BLNK (BASH/SLP-65) encodes an adaptor protein within the B-cell receptor signaling. Loss-of-function mutations of BLNK are observed in human preB-ALL, and a subset of Blnk knock-out mice develop preB-ALL. To understand the molecular mechanism of preB-ALL development associated with the Blnk mutation, retroviral tagging was applied on Blnk KO mice using Moloney murine leukemia virus (MoMLV). The Blnk mutation significantly accelerated the disease onset of MoMLV-induced leukemia and increased the incidence of preB-ALL. Cebpb was identified as the most frequent common retroviral integration site, suggesting that Cebpb upregulation cooperates with Blnk mutation.

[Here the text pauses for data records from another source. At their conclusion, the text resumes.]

Definition consumed (before after : list ascii) : string :=
  string_of_list_ascii
    (firstn (List.length before - List.length after) before).

(** Backtracking with the priorities of leftmost-first matching: the left
    alternative first, a quantifier as many times as it can.  [total] is
    the length of the whole input, [k] what must match after [r]. *)
Fixpoint run (fuel : nat) (total : nat) (r : re) (s : list ascii)
    (caps : captures)
    (k : list ascii -> captures -> option (list ascii * captures))
  : option (list ascii * captures) :=
  match fuel with
  | O => None
  | S fuel' =>
      match r with
      | Empty => k s caps
      | Chr c =>
          match s with
          | a :: s' => if Ascii.eqb a c then k s' caps else None
          | [] => None
          end
      | Any =>
          match s with
          | a :: s' => if Ascii.eqb a (ascii_of_nat 10) then None else k s' caps
          | [] => None
          end
      | Class name =>
          match s with
          | a :: s' => if in_class name a then k s' caps else None
          | [] => None
          end
      | Bol => if (List.length s =? total)%nat then k s caps else None
      | Eol => match s with [] => k s caps | _ => None end
      | Seq a b =>
          run fuel' total a s caps (fun s' caps' => run fuel' total b s' caps' k)
      | Alt a b =>
          match run fuel' total a s caps k with
          | Some m => Some m
          | None => run fuel' total b s caps k
          end
      | Star a =>
          match run fuel' total a s caps
                  (fun s' caps' =>
                     if (List.length s' <? List.length s)%nat
                     then run fuel' total (Star a) s' caps' k else None) with
          | Some m => Some m
          | None => k s caps
          end
      | Plus a => run fuel' total (Seq a (Star a)) s caps k
      | Opt a =>
          match run fuel' total a s caps k with
          | Some m => Some m
          | None => k s caps
          end
      | Group n a =>
          run fuel' total a s caps
            (fun s' caps' => k s' ((n, consumed s s') :: caps'))
      end
  end.
(** C6 as amended (no silent downgrade on capability mismatch).  A
    selection made through [setUserPreferredModel] that names an unknown or
    unimplemented model, or that requires SIMD on a host without it, fails:
    the answer is [false], the call touches nothing of the service (the
    running backend, its loop, the metrics), one message naming the model
    and the reason is logged, and nothing else in the factory changes, so
    that the factory goes on creating the same backend as before.
    [createModel] does not validate: given explicitly a type other than
    'mediapipe' and 'bodypix', it logs the fact and creates a MediaPipe
    adapter. *)
Theorem setUserPreferredModel_rejects (modelType : string) (cfg : config)
        (f : factory) :
  supportedSelection modelType cfg f = false ->
  let f' := fst (setUserPreferredModel modelType cfg f) in
  snd (setUserPreferredModel modelType cfg f) = false /\
  (forall w : BackgroundService.world,
      BackgroundService.modelFactory (BackgroundService.pg w) = Some f ->
      exists w',
        ModelLabUI.setUserPreferredModel modelType cfg w = Some (w', false) /\
        BackgroundService.vb w' = BackgroundService.vb w /\
        BackgroundService.mt w' = BackgroundService.mt w /\
        BackgroundService.ob w' = BackgroundService.ob w /\
        BackgroundService.pg w'
        = BackgroundService.set_modelFactory (Some f') (BackgroundService.pg w)) /\
  (exists why,
      why ∈ [" not found in available models"; " is not implemented yet";
              " requires SIMD but browser doesn't support it"] /\
      f' = debug ("Model " +:+ modelType +:+ why) f) /\
  userPreferredModel f' = userPreferredModel f /\
  userPreferredConfig f' = userPreferredConfig f /\
  (forall io, snd (createModel io "auto" f') = snd (createModel io "auto" f)) /\
  (forall io g,
      modelType <> "auto" ->
      Js.toLowerCase modelType <> "mediapipe" ->
      Js.toLowerCase modelType <> "bodypix" ->
      io MediaPipe = true ->
      createModel io modelType g
      = (debug ("Unknown model type: " +:+ modelType
                +:+ ", falling back to MediaPipe")
           (debug ("Creating background model: " +:+ modelType
                   +:+ " with options:") g),
         Some MediaPipe)).
Proof.
  intros Hbad f'.
  assert (Hwhy : exists why,
             why ∈ [" not found in available models"; " is not implemented yet";
                     " requires SIMD but browser doesn't support it"] /\
             f' = debug ("Model " +:+ modelType +:+ why) f).
  { subst f'. revert Hbad.
    unfold setUserPreferredModel, supportedSelection, Js.get.
    destruct (availableModels f !! Js.toLowerCase modelType) as [info |].
    - destruct (isImplemented info); simpl.
      + destruct (simdRequired cfg), (simdSupport f); simpl;
          try discriminate; intros _.
        eexists; split; [| reflexivity]. set_solver.
      + intros _. eexists; split; [| reflexivity]. set_solver.
    - intros _. destruct (bool_decide _); simpl.
      + eexists; split; [| reflexivity]. set_solver.
      + eexists; split; [| reflexivity]. set_solver. }
  assert (Hno : snd (setUserPreferredModel modelType cfg f) = false)
    by (rewrite setUserPreferredModel_decides; exact Hbad).
  split; [exact Hno | split; [| split; [exact Hwhy |]]].
  - intros w Hw. unfold ModelLabUI.setUserPreferredModel. rewrite Hw.
    subst f'. destruct (setUserPreferredModel modelType cfg f) as [g ok].
    simpl in Hno. subst ok. eexists. repeat split.
  - destruct Hwhy as (why & _ & ->).
    repeat split.
    + intros io. apply createModel_debug_auto.
    + intros io g Hauto Hmp Hbp Hio.
      unfold createModel.
      rewrite (bool_decide_eq_false_2 _ Hauto).
      assert (Hpref : match userPreferredModel g with
                      | Some p => Js.truthy_str p && false
                      | None => false
                      end = false).
      { destruct (userPreferredModel g); [apply andb_false_r | reflexivity]. }
      rewrite Hpref. simpl.
      rewrite (bool_decide_eq_false_2 _ Hauto). simpl.
      rewrite (bool_decide_eq_false_2 _ Hmp).
      rewrite (bool_decide_eq_false_2 _ Hbp).
      simpl. rewrite Hio. reflexivity.
Qed.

Transgenic expression of the LAP (liver-enriched activator protein) isoform of C/EBP-beta significantly accelerated preB-ALL development of Blnk ko mice. We used microarrays to detail the global program of gene expression in mouse preB-ALL Murine preB-ALL cell line LB31 and non-neoplastic bone marrow B-lymphocytes derived from wild type, Blnk KO, Cebpb LAP transgenic and Blnk KO/LAP tg mice were examined.